I had real problems with "American Beauty," which struck me as the product of someone's overheated imagination, not experience. If it had been played for out-and-out satire, I might have responded better to it. But it seemed to want to be taken absolutely seriously as a BIG STATEMENT about suburban disaffection. Kevin Spacey struck me as just an overgrown, spoiled brat, not a tragic figure, the Willy Loman of Suburbia. I liked "Little Children" a lot better, but then it had more variety in its themes--and Kate Winslet too.
Have you ever seen Martin Ritt's "No Down Payment" (1957)? It's the granddaddy of this type of film and just as contrived--soap masquerading as significance.
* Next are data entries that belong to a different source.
(** No whitespace is made of word bytes, starts with a letter or holds an [@]. *)
Lemma whitespace_free w :
  w ∈ whitespace →
  all_bytes (word_byte underscore) w = false ∧ all_bytes (word_byte hyphen) w = false ∧
  has_char at_sign w = false ∧ match w with String b _ => is_ascii_lowercase b = false | _ => False end.
Proof.
  assert (Hall : forallb (λ w, negb (all_bytes (word_byte underscore) w) && negb (all_bytes (word_byte hyphen) w) &&
    negb (has_char at_sign w) && match w with String b _ => negb (is_ascii_lowercase b) | _ => false end)
    whitespace = true) by (vm_compute; reflexivity).
  rewrite forallb_forall in Hall. intros Hw%list_elem_of_In. specialize (Hall _ Hw).
  apply andb_prop in Hall as [[[H1 H2]%andb_prop H3]%andb_prop H4].
  repeat split; try by apply negb_true_iff. destruct w; [done|]. by apply negb_true_iff.
Qed.

Lemma is_trimmed_intro s :
  (∀ w, w ∈ whitespace → (¬ ∃ r, s = w +:+ r) ∧ (¬ ∃ r, s = r +:+ w)) → is_trimmed s = true.
Proof.
  intros Hw. unfold is_trimmed. apply andb_true_intro. split; apply negb_true_iff, existsb_false;
    intros w Hin; apply not_true_iff_false; [rewrite starts_with_spec|rewrite ends_with_spec]; by apply Hw.
Qed.

Lemma is_trimmed_end s w r : is_trimmed s = true → w ∈ whitespace → s ≠ r +:+ w.
Proof.
  intros [_ H%negb_true_iff]%andb_prop Hw ->. pose proof (existsb_false_inv _ _ _ H Hw) as E.
  apply not_true_iff_false in E. apply E, ends_with_spec. by exists r.
Qed.

Lemma word_text v f : all_bytes (word_byte hyphen) v = true → v ≠ "" → validate_text v f = Ok tt.
Proof.
  intros Hv Hne. unfold validate_text. apply String.eqb_neq in Hne as ->.
  rewrite is_trimmed_intro; simpl.
  - destruct (contains_nul v) eqn:E; [|done]. exfalso. clear -Hv E. induction v as [|b v IH]; [done|].
    simpl in *. apply andb_prop in Hv as [Hb Hv]. apply orb_true_iff in E as [E|E]; [|by apply IH].
    apply N.eqb_eq in E. rewrite <- (Ascii.ascii_N_embedding b), E in Hb. done.
  - intros w Hw. apply whitespace_free in Hw as (_ & Hf & _).
    split; intros [r ->]; rewrite all_bytes_app, Hf in Hv; [done|by rewrite andb_false_r in Hv].
Qed.

(** A snake identifier in its native spelling is a kebab identifier. *)
Lemma kebab_identifier v f f' :
  validate_snake_identifier v f = Ok tt → validate_kebab_identifier (kebab v) f' = Ok tt.
Proof.
  intros (Hne & Hall & Hend & Hsub & b & r & -> & Hb)%word_identifier_inv.
  assert (Hback : ∀ s t u, kebab (String b r) = s +:+ t → t = kebab u →
    all_bytes (word_byte underscore) u = true → ∃ s', String b r = s' +:+ u).
  { intros s t u E -> Hu. apply replace_char_cut in E as (s' & t' & E & _ & Ht).
    exists s'. rewrite E. f_equal. apply kebab_inj; [|done..]. rewrite E, all_bytes_app in Hall. by apply andb_prop in Hall as [_ ?]. }
  unfold validate_kebab_identifier, word_identifier.
  rewrite (word_text _ f' (kebab_word _ Hall)) by by destruct r.
  assert (E1 : ends_with (kebab (String b r)) (String hyphen "") = false).
  { apply not_true_iff_false. intros [s E]%ends_with_spec. apply not_true_iff_false in Hend. apply Hend.
    apply ends_with_spec. by eapply (Hback s _ (String underscore "")). }
  assert (E2 : contains_text (kebab (String b r)) (String hyphen (String hyphen "")) = false).
  { apply not_true_iff_false. intros (l & t & E)%contains_text_spec. apply not_true_iff_false in Hsub. apply Hsub.
    apply contains_text_spec. apply replace_char_cut in E as (l' & t' & E & _ & Ht).
    apply replace_char_cut in Ht as (q & t'' & -> & Hq & _). exists l', t''. rewrite E. do 2 f_equal.
    apply kebab_inj; [|done|exact Hq]. rewrite E, !all_bytes_app in Hall.
    by apply andb_prop in Hall as [_ [? _]%andb_prop]. }
  cbn [kebab replace_char] in *. destruct (Ascii.eqb_spec b underscore) as [->|Hbu]; [done|].
  change (String hyphen "" +:+ String hyphen "") with (String hyphen (String hyphen "")).
  rewrite Hb, E1, E2. change (λ b, _) with (word_byte hyphen).
  simpl in Hall. apply andb_prop in Hall as [_ Hr].
  pose proof (kebab_word _ Hr) as Hk. unfold kebab in Hk. by rewrite Hk.
Qed.

(** A nonempty suffix of a text that ends in a character has that character. *)
Lemma suffix_at a s r e : e ≠ "" → s +:+ String a "" = r +:+ e → has_char a e = true.
Proof.
  intros Hne E. apply string_app_cut in E as (x & [[_ ->]|[_ E]]).
  - rewrite has_char_app. simpl. by rewrite Ascii.eqb_refl, orb_true_r.
  - destruct x as [|y x]; [destruct e as [|z e]; [done|]|by destruct x, e].
    injection E as <- <-. simpl. by rewrite Ascii.eqb_refl.
Qed.

Lemma token_text p v m a f :
  all_bytes (word_byte hyphen) p = true → all_bytes (word_byte hyphen) m = true →
  all_bytes (word_byte hyphen) a = true → validate_text v f = Ok tt →
  (∃ b r, p = String b r ∧ is_ascii_lowercase b = true) →
  validate_text (p +:+ String colon (m +:+ String slash (a +:+ String at_sign v))) "registered-operation" = Ok tt.
Proof.
  intros Hp Hm Ha Hv (b & r & -> & Hb). unfold validate_text in Hv.
  destruct (String.eqb v "") eqn:Ev; [done|].
  destruct (negb (is_trimmed v) || contains_nul v) eqn:En; [done|]. clear Hv.
  apply orb_false_iff in En as [Ht%negb_false_iff Hn].
  assert (Hnul : ∀ s, all_bytes (word_byte hyphen) s = true → contains_nul s = false).
  { intros s Hs. destruct (String.eqb_spec s "") as [->|Hne]; [done|].
    pose proof (word_text s "" Hs Hne) as E. unfold validate_text in E.
    destruct (String.eqb s ""); [done|]. destruct (is_trimmed s), (contains_nul s); done. }
  unfold validate_text. simpl String.eqb. cbv iota.
  rewrite is_trimmed_intro.
  - simpl negb. rewrite contains_nul_app. simpl contains_nul. rewrite contains_nul_app. simpl contains_nul.
    rewrite contains_nul_app. simpl contains_nul. rewrite Hn, (Hnul _ Hm), (Hnul _ Ha).
    pose proof (Hnul _ Hp) as Hp'. simpl in Hp'. by rewrite Hp'.
  - intros w Hw. pose proof (whitespace_free _ Hw) as (_ & _ & Hat & Hlow). split.
    + intros [r' E]. destruct w as [|c w]; [done|]. injection E as -> _. congruence.
    + intros [r' E].
      assert (E' : ((String b r +:+ String colon (m +:+ String slash a)) +:+ String at_sign "") +:+ v = r' +:+ w).
      { rewrite <- E. by rewrite ?string_app_assoc, ?string_app_cons, ?string_app_assoc, ?string_app_cons. }
      apply string_app_cut in E' as (e & [[He ->]|[-> ->]]); [|by eapply is_trimmed_end].
      destruct (String.eqb_spec e "") as [->|Hne]; [by eapply (is_trimmed_end v v "")|].
      apply (suffix_at at_sign _ _ e Hne) in He. rewrite has_char_app, He in Hat. done.
Qed.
That said, your review still makes me want to see "RR." It sounds like an interesting and believable variation on what has become almost a genre, the cast is most appealing, and there's no question Mendes is a very good director.
@Anh Khoi Do: I've never read the book, but I understand that at the time of its publication it caused quite a stir because stories like it weren't told very often, or at least not in such a direct way. If a film version had come out sooner and was as strong as the Mendes-Winslet-DiCaprio version, it would probably be hailed as an American classic.
I agree that a well written film should be able to overcome any "been there, done that" feelings.
@R.D.: I've never seen No Down Payment but I'll add that to my list of films to check out. RR is definitely worth seeing primarily because of the way the characters' disaffection is treated: they think it makes them special, but the film itself recognizes that it just makes them like everyone else.
As for American Beauty, while I think that film has its moments, there is a troubling thread of misogyny running through it that has always bothered me.